(Collected data entries)
***
(** X8.  The track loop of [copy_playlist] counts every track once: over a
    list of tracks, [tracks_total] grows by the length of the list, and
    [tracks_copied], [tracks_skipped] and [tracks_failed] grow by three
    numbers, none negative, whose sum is that length.  The playlist
    counters are not touched. *)
Theorem track_counters_add_up (tracks : list TrackInfo) (acc : Acc) (self : T) :
  stats_int (stats self) ->
  exists copied skipped failed : Z,
    (0 <= copied /\ 0 <= skipped /\ 0 <= failed /\
     copied + skipped + failed = Z.of_nat (length tracks))%Z /\
    counted self (snd (copy_tracks env cfg acc tracks self))
      (Z.of_nat (length tracks)) copied skipped failed.
Proof.
  revert acc self. induction tracks as [|t tracks IH]; intros acc self Hint.
  - exists 0%Z, 0%Z, 0%Z. split; [simpl; lia|]. apply counted_refl.
  - cbn [copy_tracks]. unfold bind.
    destruct (copy_track_ok acc t self Hint) as (acc1 & Hok & Hint1).
    destruct (copy_track_counts acc t self Hint) as (c & k & f & Hsum & Hcount).
    destruct (copy_track env cfg acc t self) as [r s1]. cbn [fst snd] in *. subst r.
    destruct (IH acc1 s1 Hint1) as (c' & k' & f' & Hsum' & Hcount').
    exists (c + c')%Z, (k + k')%Z, (f + f')%Z. split; [simpl length; lia|].
    replace (Z.of_nat (length (t :: tracks))) with (1 + Z.of_nat (length tracks))%Z
      by (simpl length; lia).
    by eapply counted_trans.
Qed.

End CounterFacts.
Lemma sum_app (l1 l2 : list Q) :
  Series.sum (l1 ++ l2) == Series.sum l1 + Series.sum l2.
Proof.
  induction l1 as [|x l1 IH]; cbn; [ring|]. rewrite IH. ring.
Qed.

Lemma fold_available rows signal_weights : forall acc,
  let acc' := fold_left (aggregate_step rows) signal_weights acc in
  total_weight acc' == total_weight acc + sum_weights (available rows signal_weights)
  /\ weighted_sum acc' == weighted_sum acc + sum_products (available rows signal_weights).
Proof.
  induction signal_weights as [|item rest IH]; intro acc; cbn zeta.
  - cbn. split; ring.
  - cbn [fold_left].
    destruct (IH (aggregate_step rows acc item)) as [Hw Hs].
    destruct (aggregate_step_available rows item acc) as [Hw1 Hs1].
    rewrite available_cons. unfold sum_weights, sum_products in *.
    rewrite !map_app, !sum_app. split.
    + rewrite Hw, Hw1. ring.
    + rewrite Hs, Hs1. ring.
Qed.

Lemma aggregate_weighted_score df_signals ticker date signal_weights :
  let avail := available (rows_of df_signals ticker date) signal_weights in
  let acc := fold_left (aggregate_step (rows_of df_signals ticker date))
               signal_weights (mk_acc 0 0 []) in
  fst (aggregate_weighted df_signals ticker date signal_weights)
  = (if Qlt_bool 0 (total_weight acc)
     then Some (weighted_sum acc / total_weight acc) else None)
  /\ total_weight acc == sum_weights avail
  /\ weighted_sum acc == sum_products avail.
Proof.
  cbn zeta. split; [reflexivity|].
  destruct (fold_available (rows_of df_signals ticker date) signal_weights
              (mk_acc 0 0 [])) as [Hw Hs].
  cbn [total_weight weighted_sum] in Hw, Hs.
  rewrite Hw, Hs. split; ring.
Qed.

(** The first row of a filtered table is the first row that passes the
    filter. *)
Lemma filter_head_find {A : Type} (p : A -> bool) (l : list A) :
  match List.filter p l with
  | [] => None
  | r :: _ => Some r
  end = find p l.
Proof.
  induction l as [|x l IH]; [reflexivity|]. cbn.
  destruct (p x); [reflexivity|exact IH].
Qed.
(** The state of the two in-memory repositories that the cook service
    reaches: the map of users and the map of orders (the ID counters and
    [orderFoods] are only used when users and orders are created).
    [orders] is a Go map from order ID to order pointer.  It is kept as a
    list of bindings with distinct keys, whose order stands for the order in
    which a [range] over the map visits them: Go leaves that order
    unspecified, and a statement over every store covers every choice. *)
Record Store : Type := mkStore {
  users : gmap Z User;
  orders : list (Z * loc)
}.

(** [r.orders[id]] *)
Fixpoint orders_lookup (id : Z) (m : list (Z * loc)) : option loc :=
  match m with
  | [] => None
  | (k, l) :: m' => if k =? id then Some l else orders_lookup id m'
  end.

(** The assigned-cook test of [GetByCookID]. *)
Definition assigned_to (h : heap) (cookID : Z) (l : loc) : bool :=
  match AssignedCookUser (h !!! l) with
  | Some c => c =? cookID
  | None => false
  end.

(** [r.orders[id] = order] *)
Fixpoint orders_insert (id : Z) (order : loc) (m : list (Z * loc)) : list (Z * loc) :=
  match m with
  | [] => [(id, order)]
  | (k, l) :: m' =>
      if k =? id then (id, order) :: m' else (k, l) :: orders_insert id order m'
  end.

(** The three in-memory repositories in full: the maps of [Store], the ID
    counters, the food IDs of each order and the map of foods. *)
Record Repositories : Type := mkRepos {
  store : Store;
  user_nextID : Z;
  order_nextID : Z;
  orderFoods : gmap Z (list Z);
  foods : gmap Z Food;
  food_nextID : Z
}.

(** [NewUserRepository], [NewOrderRepository] and [NewFoodRepository]. *)
Definition NewRepositories : Repositories :=
  mkRepos (mkStore ∅ []) 1 1 ∅ ∅ 1.

Definition with_store (s : Store) (r : Repositories) : Repositories :=
  mkRepos s (user_nextID r) (order_nextID r) (orderFoods r) (foods r) (food_nextID r).

(** A method that reaches the maps of [Store] only, on the full state. *)
Definition on_store {A : Type} (f : Store -> Store * A) (r : Repositories)
  : Repositories * A :=
  let '(s, a) := f (store r) in (with_store s r, a).

Definition on_store_heap {A : Type} (f : Store -> heap -> (Store * heap) * A)
    (r : Repositories) (h : heap) : (Repositories * heap) * A :=
  let '((s, h'), a) := f (store r) h in ((with_store s r, h'), a).

(** The users of the map, in the order a [range] visits them.  Go leaves
    that order unspecified; the one taken here is the order of the keys. *)
Definition users_range (s : Store) : list User := (map_to_list (users s)).*2.

Module UserRepository.

Definition Create (user : User) (r : Repositories)
  : Repositories * (option User * option error) :=
  let user' := mkUser (user_nextID r) (User_Name user) (User_Role user)
                      (User_DeletedAt user) in
  (mkRepos (mkStore (<[user_nextID r := user']> (users (store r))) (orders (store r)))
           (user_nextID r + 1) (order_nextID r) (orderFoods r) (foods r) (food_nextID r),
   (Some user', None)).

Definition GetByRole (role : RoleType) (s : Store) : Store * (list User * option error) :=
  (s, (filter (fun user => String.eqb (User_Role user) role
                           && negb (IsDeleted user) = true) (users_range s), None)).

Definition GetAllCooks (includeDeleted : bool) (s : Store)
  : Store * (list User * option error) :=
  (s, (filter (fun user => String.eqb (User_Role user) RoleCook
                           && (includeDeleted || negb (IsDeleted user)) = true)
              (users_range s), None)).

Definition Update (user : User) (s : Store) : Store * option error :=
  match users s !! User_ID user with
  | None => (s, Some (ErrorfInt "user not found" (User_ID user)))
  | Some _ => (mkStore (<[User_ID user := user]> (users s)) (orders s), None)
  end.

Definition Reinstate (id : Z) (s : Store) : Store * option error :=
  match users s !! id with
  | None => (s, Some (ErrorfInt "user not found" id))
  | Some user =>
      (mkStore (<[id := set_User_DeletedAt None user]> (users s)) (orders s), None)
  end.

Definition GetByID (id : Z) (s : Store) : Store * (option User * option error) :=
  match users s !! id with
  | None => (s, (None, Some (ErrorfInt "user not found" id)))
  | Some user => (s, (Some user, None))
  end.

Definition SoftDelete (now : Z) (id : Z) (s : Store) : Store * option error :=
  match users s !! id with
  | None => (s, Some (ErrorfInt "user not found" id))
  | Some user =>
      (mkStore (<[id := set_User_DeletedAt (Some now) user]> (users s)) (orders s), None)
  end.

End UserRepository.

Module OrderRepository.

Definition Create (order : loc) (foodIDs : list Z) (r : Repositories) (h : heap)
  : (Repositories * heap) * (option loc * option error) :=
  let id := order_nextID r in
  let o := set_ID id (h !!! order) in
  let o' := if String.eqb (Status o) "" then set_Status OrderStatusPending o else o in
  ((mkRepos (mkStore (users (store r)) (orders_insert id order (orders (store r))))
            (user_nextID r) (id + 1)
            (if (0 <? Z.of_nat (length foodIDs)) then <[id := foodIDs]> (orderFoods r)
             else orderFoods r)
            (foods r) (food_nextID r),
    <[order := o']> h),
   (Some order, None)).

(** [GetByID] writes the name and role of the customer, and the name of the
    assigned cook, into the order it returns, each when the user is found;
    the memory [UserRepository.GetByID] returns a user exactly when it
    returns no error.  The [Foods] it also fills in are not among the
    fields of [Order] here. *)
Definition GetByID (id : Z) (s : Store) (h : heap)
  : (Store * heap) * (option loc * option error) :=
  match orders_lookup id (orders s) with
  | None => ((s, h), (None, Some (ErrorfInt "order not found" id)))
  | Some order =>
      let o := h !!! order in
      let o1 :=
        match (UserRepository.GetByID (OrderedBy o) s).2 with
        | (Some customer, None) =>
            set_CustomerRole (User_Role customer)
              (set_CustomerName (User_Name customer) o)
        | _ => o
        end in
      let o2 :=
        match AssignedCookUser o1 with
        | Some cookID =>
            match (UserRepository.GetByID cookID s).2 with
            | (Some cook, None) => set_CookName (User_Name cook) o1
            | _ => o1
            end
        | None => o1
        end in
      ((s, <[order := o2]> h), (Some order, None))
  end.

Definition GetByStatus (status : OrderStatus) (s : Store) (h : heap)
  : list loc * option error :=
  (filter (fun l => String.eqb (Status (h !!! l)) status
                    && negb (bool_decide (is_Some (DeletedAt (h !!! l)))) = true)
          (map snd (orders s)), None).

Definition GetPendingOrders (s : Store) (h : heap) : list loc * option error :=
  GetByStatus OrderStatusPending s h.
***
- **EXERCISE PROMPT**: What you return must be the lines above that run from the line with "counted self (snd" to the line with "acc == sum_products avail.", inclusive, each copied exactly.

- **ANSWER TO THIS TASK**:
    counted self (snd (copy_tracks env cfg acc tracks self))
      (Z.of_nat (length tracks)) copied skipped failed.
Proof.
  revert acc self. induction tracks as [|t tracks IH]; intros acc self Hint.
  - exists 0%Z, 0%Z, 0%Z. split; [simpl; lia|]. apply counted_refl.
  - cbn [copy_tracks]. unfold bind.
    destruct (copy_track_ok acc t self Hint) as (acc1 & Hok & Hint1).
    destruct (copy_track_counts acc t self Hint) as (c & k & f & Hsum & Hcount).
    destruct (copy_track env cfg acc t self) as [r s1]. cbn [fst snd] in *. subst r.
    destruct (IH acc1 s1 Hint1) as (c' & k' & f' & Hsum' & Hcount').
    exists (c + c')%Z, (k + k')%Z, (f + f')%Z. split; [simpl length; lia|].
    replace (Z.of_nat (length (t :: tracks))) with (1 + Z.of_nat (length tracks))%Z
      by (simpl length; lia).
    by eapply counted_trans.
Qed.

End CounterFacts.
Lemma sum_app (l1 l2 : list Q) :
  Series.sum (l1 ++ l2) == Series.sum l1 + Series.sum l2.
Proof.
  induction l1 as [|x l1 IH]; cbn; [ring|]. rewrite IH. ring.
Qed.

Lemma fold_available rows signal_weights : forall acc,
  let acc' := fold_left (aggregate_step rows) signal_weights acc in
  total_weight acc' == total_weight acc + sum_weights (available rows signal_weights)
  /\ weighted_sum acc' == weighted_sum acc + sum_products (available rows signal_weights).
Proof.
  induction signal_weights as [|item rest IH]; intro acc; cbn zeta.
  - cbn. split; ring.
  - cbn [fold_left].
    destruct (IH (aggregate_step rows acc item)) as [Hw Hs].
    destruct (aggregate_step_available rows item acc) as [Hw1 Hs1].
    rewrite available_cons. unfold sum_weights, sum_products in *.
    rewrite !map_app, !sum_app. split.
    + rewrite Hw, Hw1. ring.
    + rewrite Hs, Hs1. ring.
Qed.

Lemma aggregate_weighted_score df_signals ticker date signal_weights :
  let avail := available (rows_of df_signals ticker date) signal_weights in
  let acc := fold_left (aggregate_step (rows_of df_signals ticker date))
               signal_weights (mk_acc 0 0 []) in
  fst (aggregate_weighted df_signals ticker date signal_weights)
  = (if Qlt_bool 0 (total_weight acc)
     then Some (weighted_sum acc / total_weight acc) else None)
  /\ total_weight acc == sum_weights avail
  /\ weighted_sum acc == sum_products avail.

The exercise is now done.